現在は製作していないため、当社から連絡し、11月16日にロゴ掲出を終了していただきました。なお、当社以外のロゴが削除された理由はわかりません」(キヤノンマーケティングジャパン株式会社 広報部)
自主的にロゴ掲出の終了を申し出た企業もあったものの、
「弊社は『温泉むすめ』プロジェクトに賛同する立場ですが、ご指摘の件については、誠に遺憾ながら把握しておりませんでした。サイトから企業名が削除された理由や時期については運営会社にお問い合わせください」(報知新聞社企画部本部)
「“日本全国の温泉地や地方の魅力を国内外に発信する”との趣旨に賛同し、“サポーター”として参加していましたが、ご指摘の件については、誠に遺憾ながら把握しておりませんでした。サイトから企業名が削除された理由や時期については運営会社にお問い合わせください」(読売新聞グループ本社 広報部)
と、運営元の判断で名前を消したと思われる事例も確認できた。“夜這いを期待してしまう”と紹介されているキャラクターの制作にも関わったとSNSなどで情報を発信している温泉宿にも何度か電話をかけたが、つながることはなかった。
「気づかなかった」では済まされない
SNS上では批判コメントと応援コメントが乱立しており、いまだ『温泉むすめ』の炎上が収まる気配はない。広告代理店関係者は「地方活性プロジェクトとしては素晴らしい」としつつも、炎上した部分についてこう苦言を呈した。
「運営元や温泉地の関係者が性的表現についての意識をアップデートできておらず、悪意なくやってしまったという印象です。しかし、だからといって今回のような表現が許される時代ではありません。
こうした性的・差別表現などの理解度は人によってまだまだ差があるのが現状。

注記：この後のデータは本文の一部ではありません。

(* ===== verification/Orchestrator.v ===== *)
(** * The orchestrator (app/daemon/orchestrator.go)

    [downloadOne] takes a task through the whole pipeline: durable admission, resolution of
    the message, path planning, space reservation, transfer into a part file, verification,
    durable commit intent, atomic rename and completion. It is modelled with every early
    return and every deferred action. [SubmitRecord], [ResolveTargetConflict],
    [CancelTasksByChatID], [ReconcileCommitting] and one turn of the dispatch and scan loops
    are here as well.

    Goroutines that run beside [downloadOne] (the finalizer, cancellations, other workers,
    the test hooks) act at the points where it waits or calls a hook: an [ambient] says what
    they do there, what the network and the clock answer, and which system calls fail.
    Logging and lifecycle events are left out. *)
From S2P Require Import Ranges Gate Transfer.
From S2P Require Import Prelude Paths Fscommit Sql ArchiveJobs Downloads Registry World Archive.
From S2P Require Import Recovery Planner.

(** ** Errors of the daemon (errors.go) *)

(** Errors as [errors.Is], [errors.As] and [tgerr.AsFloodWait] see them. *)
Inductive derr :=
| DCanceled
| DDeadline
| DFlood (text : string)
| DOther (text : string)
| DTask (Stage Op Class : string) (Unavailable Retryable : bool) (Cause : derr).

(** [NewTaskError]; a nil cause is replaced by the class. *)
Definition NewTaskError (stage op class : string) (unavailable retryable : bool) (cause : option derr) : derr :=
  DTask stage op class unavailable retryable (default (DOther class) cause).
Definition NewSimpleTaskError (class : string) (unavailable : bool) (err : option derr) : derr :=
  NewTaskError "download" "" class unavailable (negb unavailable) err.

Fixpoint derr_Error (e : derr) : string :=
  match e with
  | DCanceled => "context canceled"
  | DDeadline => "context deadline exceeded"
  | DFlood t | DOther t => t
  | DTask stage op class _ _ c =>
      if decide (op ≠ "") then "[" +:+ stage +:+ ":" +:+ op +:+ "] " +:+ class +:+ ": " +:+ derr_Error c
      else if decide (stage ≠ "") then "[" +:+ stage +:+ "] " +:+ class +:+ ": " +:+ derr_Error c
      else class +:+ ": " +:+ derr_Error c
  end.

(** The root cause: only task errors wrap. *)
Fixpoint root_cause (e : derr) : derr := match e with DTask _ _ _ _ _ c => root_cause c | _ => e end.
Definition is_flood (e : derr) : bool := match root_cause e with DFlood _ => true | _ => false end.
Definition is_ctx_error (e : derr) : bool :=
  match root_cause e with DCanceled | DDeadline => true | _ => false end.

Definition ErrorClass (e : derr) : string :=
  match e with DTask _ _ c _ _ _ => or_else c "download" | _ => "download" end.
Definition IsUnavailable (e : derr) : bool :=
  match e with DTask _ _ _ u _ _ => u | _ => false end.

(** The text of a database error; the operands formatted into it are left out. *)
Definition dberr_text (e : dberr) : string :=
  match e with
  | ErrStateConflict m => "state conflict: invalid state transition: " +:+ m
  | ErrStaleAttempt m => "stale attempt: generation mismatch: " +:+ m
  | AlreadySuccessError _ => "download already completed successfully"
  | ErrArchiveConflict =>
      "state conflict: invalid state transition: archive identity mismatch on duplicate completion"
  | ErrConflictRecordNotFound => "conflict record not found"
  | ErrSQL => "database error"
  end.

(** The text of an error of the transfer layer. *)
Fixpoint goerr_text (e : goerr) : string :=
  match e with
  | ErrRequestBudgetExhausted => "request budget exhausted"
  | CtxErr t | OtherErr t => t
  | WrapErr t c => t +:+ ": " +:+ goerr_text c
  | InvocationErr c _ _ => goerr_text c
  | TransferErr stage op class owner _ _ c =>
      "[" +:+ stage +:+ ":" +:+ op +:+ "] " +:+ class +:+ " (owner: " +:+ owner +:+ "): " +:+ goerr_text c
  end.
(** [errors.Is(err, context.Canceled)]. *)
Definition is_canceled (e : goerr) : bool :=
  existsb (λ x, match x with CtxErr t => bool_decide (t = "context canceled") | _ => false end) (chain e).

(** ** State *)

Record ResolvedMedia := Media {
  rm_File : bool;           (* File != nil *)
  rm_Name : string;
  rm_Size : Z;
  rm_DCID : Z;
  rm_Date : Z;
  rm_MediaType : string;
}.

Record ost := OSt {
  o_world : World.world;            (* files, database, registry *)
  o_adm : SSDAdmission;
  o_transfer : TransferManager;
  o_running : bool;
  o_active : Z;                        (* activeTasks *)
  o_inFlight : gset string;
  o_publishers : gmap string string;   (* activePublishers: "chatID:msgID" -> generation *)
  o_finalizer : bool;                  (* finalizerWakeCh holds a token *)
  o_archiver : bool;                   (* the archive worker's wakeCh holds a token *)
}.

Definition with_world w o := OSt w (o_adm o) (o_transfer o) (o_running o) (o_active o) (o_inFlight o)
  (o_publishers o) (o_finalizer o) (o_archiver o).
Definition with_adm a o := OSt (o_world o) a (o_transfer o) (o_running o) (o_active o) (o_inFlight o)
  (o_publishers o) (o_finalizer o) (o_archiver o).
Definition with_transfer m o := OSt (o_world o) (o_adm o) m (o_running o) (o_active o) (o_inFlight o)
  (o_publishers o) (o_finalizer o) (o_archiver o).
Definition SetRunning b o := OSt (o_world o) (o_adm o) (o_transfer o) b (o_active o) (o_inFlight o)
  (o_publishers o) (o_finalizer o) (o_archiver o).
Definition with_active n o := OSt (o_world o) (o_adm o) (o_transfer o) (o_running o) n (o_inFlight o)
  (o_publishers o) (o_finalizer o) (o_archiver o).
Definition with_inFlight_ s o := OSt (o_world o) (o_adm o) (o_transfer o) (o_running o) (o_active o) s
  (o_publishers o) (o_finalizer o) (o_archiver o).
Definition with_publishers p o := OSt (o_world o) (o_adm o) (o_transfer o) (o_running o) (o_active o)
  (o_inFlight o) p (o_finalizer o) (o_archiver o).
Definition wakeFinalizer o := OSt (o_world o) (o_adm o) (o_transfer o) (o_running o) (o_active o)
  (o_inFlight o) (o_publishers o) true (o_archiver o).
Definition Wake o := OSt (o_world o) (o_adm o) (o_transfer o) (o_running o) (o_active o) (o_inFlight o)
  (o_publishers o) (o_finalizer o) true.

Definition M (A : Type) : Type := SM ost A.

Definition in_world {A} (m : W A) : M A := λ o, let (a, w) := m (o_world o) in (a, with_world w o).
Definition o_fs {A} (m : FS A) : M A := in_world (on_fs m).
Definition o_db {A} (m : DB A) : M (res dberr A) := in_world (on_db m).
Definition o_reg (f : Registry → Registry) : M unit := in_world (on_reg f).
Definition modify (f : ost → ost) : M unit := λ o, (tt, f o).
Definition ask {A} (f : ost → A) : M A := λ o, (f o, o).
(** A question to the registry, [d] where there is none. *)
Definition ask_reg {A} (f : Registry → A) (d : A) : M A :=
  ask (λ o, match w_reg (o_world o) with Some r => f r | None => d end).

(** ** The surroundings of one call *)

(** Where other goroutines and hooks act. *)
Inductive point :=
| AtResolve | AtTransfer | BeforePrepareCommit | AfterPrepareCommit | AfterSetPublishing
| BeforeRename | AfterRename | BeforeCompleteDB.

Record ambient := Ambient {
  a_nano : Z;                                   (* the clock, in nanoseconds *)
  a_answers : list (res derr ResolvedMedia);    (* what [access.Resolve] returns, call by call *)
  a_space : option (Z * Z);                     (* what statfs returns *)
  a_parallel : parallel;                        (* what the downloader does *)
  a_data : string;                              (* what the part file holds after it *)
  a_stop_open : bool;                           (* taskCtx.Err() != nil before opening the part *)
  a_stop_transfer : bool;                       (* ... after a failed transfer *)
  a_stop_commit : bool;                         (* ... before the commit intent *)
  a_close : option errno;                       (* the error of closing the part file *)
  a_act : point → ost → ost;
}.

Record config := Config { saveDir : string; worker : option ArchiveWorker }.

Definition IsArchiveEnabled (c : config) : bool := IsEnabled (worker c).
Lemma honest_publish g n sha res :
  n = tg_size g →
  triple (λ o, fresh o ∧ has_proof sha256Hex (part_path c g) n sha (ofiles o))
    (publish sha256Hex c a t g n sha res) (λ keep o, keep = true ∧ honest o).
Proof.
  intros -> o [Hf Hp]. unfold publish.
  step_bind as [u1 o1] H1. assert (fresh o1 ∧ ofiles o1 = ofiles o) as [F1 E1].
  { injection H1 as _ <-. split; [|done]. revert Hf. apply fresh_reg. by apply no_success_task_update. }
  rewrite <- E1 in Hp.
  step_bind as [u2 o2] H2. destruct (act_proof _ _ _ _ _ _ _ (own_part g) H2 F1 Hp) as [F2 P2].
  step_bind as [u3 o3] H3. destruct (act_proof _ _ _ _ _ _ _ (own_part g) H3 F2 P2) as [F3 P3].
  step_bind as [e o4] H4. apply o_fs_run in H4 as (C4 & T4 & F4). specialize (F4 F3).
  step_bind as [d o5] H5. apply o_fs_run in H5 as (C5 & T5 & F5). specialize (F5 F4).
  destruct d as [finalSHA|disp e'|disp e'].
  - assert (has_proof sha256Hex (final_path c g) (tg_size g) finalSHA (ofiles o5)) as Pf.
    { eapply commit_success; [|exact P3|exact C4|exact C5]. apply not_eq_sym, part_ne_final. }
    pose proof (honest_complete g (tg_size g) sha finalSHA res o5 F5 Pf) as K.
    step_bind as [u6 o6] H6. split; [done|exact K].
  - step_bind as [r o6] H6. apply o_db_run in H6 as (_ & _ & F6). specialize (F6 F5).
    step_bind as [u7 o7] H7. split; [done|]. simpl. apply fresh_honest.
    destruct r; [exact (along_run _ _ _ _ _ (fresh_fail _) H7 F6)|by injection H7 as _ <-].
  - step_bind as [r o6] H6. apply o_db_run in H6 as (_ & _ & F6). specialize (F6 F5).
    step_bind as [u7 o7] H7. split; [done|]. simpl. apply fresh_honest.
    destruct r; [exact (along_run _ _ _ _ _ (fresh_fail _) H7 F6)|by injection H7 as _ <-].
Qed.

Lemma honest_commit g sha res :
  triple (λ o, fresh o ∧ has_proof sha256Hex (part_path c g) (tg_size g) sha (ofiles o))
    (commit_download sha256Hex c a t g (tg_size g) sha res) (λ keep o, if keep : bool then honest o else fresh o).
Proof.
  intros o [Hf Hp]. unfold commit_download.
  step_bind as [u1 o1] H1. destruct (act_proof _ _ _ _ _ _ _ (own_part g) H1 Hf Hp) as [F1 P1].
  step_bind as [ended o2] H2. injection H2 as _ <-.
  destruct (ended || _)%bool.
  { match goal with |- (if (?m o1).1 then _ else _) => assert (along stays_fresh m) as K by go_fresh;
      assert ((m o1).1 = false) as -> end; [|by apply K].
    unfold sm_bind. repeat (case_match; simplify_eq/=; try done). }
  step_bind as [u3 o3] H3.
  assert (fresh o3 ∧ has_proof sha256Hex (part_path c g) (tg_size g) sha (ofiles o3)) as [F3 P3]
    by (injection H3 as _ <-; done).
  step_bind as [p o4] H4. apply o_db_run in H4 as (_ & E4 & F4). specialize (F4 F3). rewrite <- E4 in P3.
  step_bind as [keep o5] H5. step_bind as [u6 o6] H6.
  assert (o_world o6 = o_world o5) as Hw by (by injection H6 as _ <-).
  assert (if keep then honest o5 else fresh o5) as K5.
  { destruct p as [u|e].
    - revert H5. step_bind as [u7 o7] H7. destruct (act_proof _ _ _ _ _ _ _ (own_part g) H7 F4 P3) as [F7 P7].
      intros H8. pose proof (honest_publish g (tg_size g) sha res eq_refl o7 (conj F7 P7)) as [K1 K2].
      rewrite H8 in K1, K2. simpl in K1, K2. by rewrite K1.
    - match type of H5 with ?m _ = _ => assert (along stays_fresh m) as K by go_fresh end.
      specialize (K o4 F4). rewrite H5 in K. simpl in K. destruct keep; [by apply fresh_honest|done]. }
  simpl. destruct keep; revert K5; unfold honest, fresh, succeeded, durable, otabs, ofiles; by rewrite Hw.
Qed.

今後も悪意なく性的表現などをしてしまい、炎上するケースは出てくると思います」
炎上する原因になった“夜這いを期待する”設定のあったキャラクターは、小野小町がモチーフ。彼女の伝説の1つである百夜通い(ももよがよい)がもとになっているというが……。
「小野小町に恋した青年を諦めさせるために“百夜通ったらあなたの意のままになろう”と告げたという伝説を、“夜這い”と表現してしまうのは首をかしげてしまいます。そのまま“百夜通い”でよかったのでは。
仮に“夜這い”だったとしても、観光誘致に繋げるキャラクターの説明であれば、時代の流れを汲んで、柔らかい表現に言い換えるべきでしょう」(同・広告代理店関係者)
今年7月には、千葉県の松戸警察や松戸東警察と協力した啓発運動の一環でご当地VTuber・戸定梨香(とじょうりんか)が出演した動画が、「性的なもの」と全国フェミニスト議員連盟の抗議によって削除されるという騒動が起こったばかり。価値観の相違による騒動がなくなることを願うばかりだ。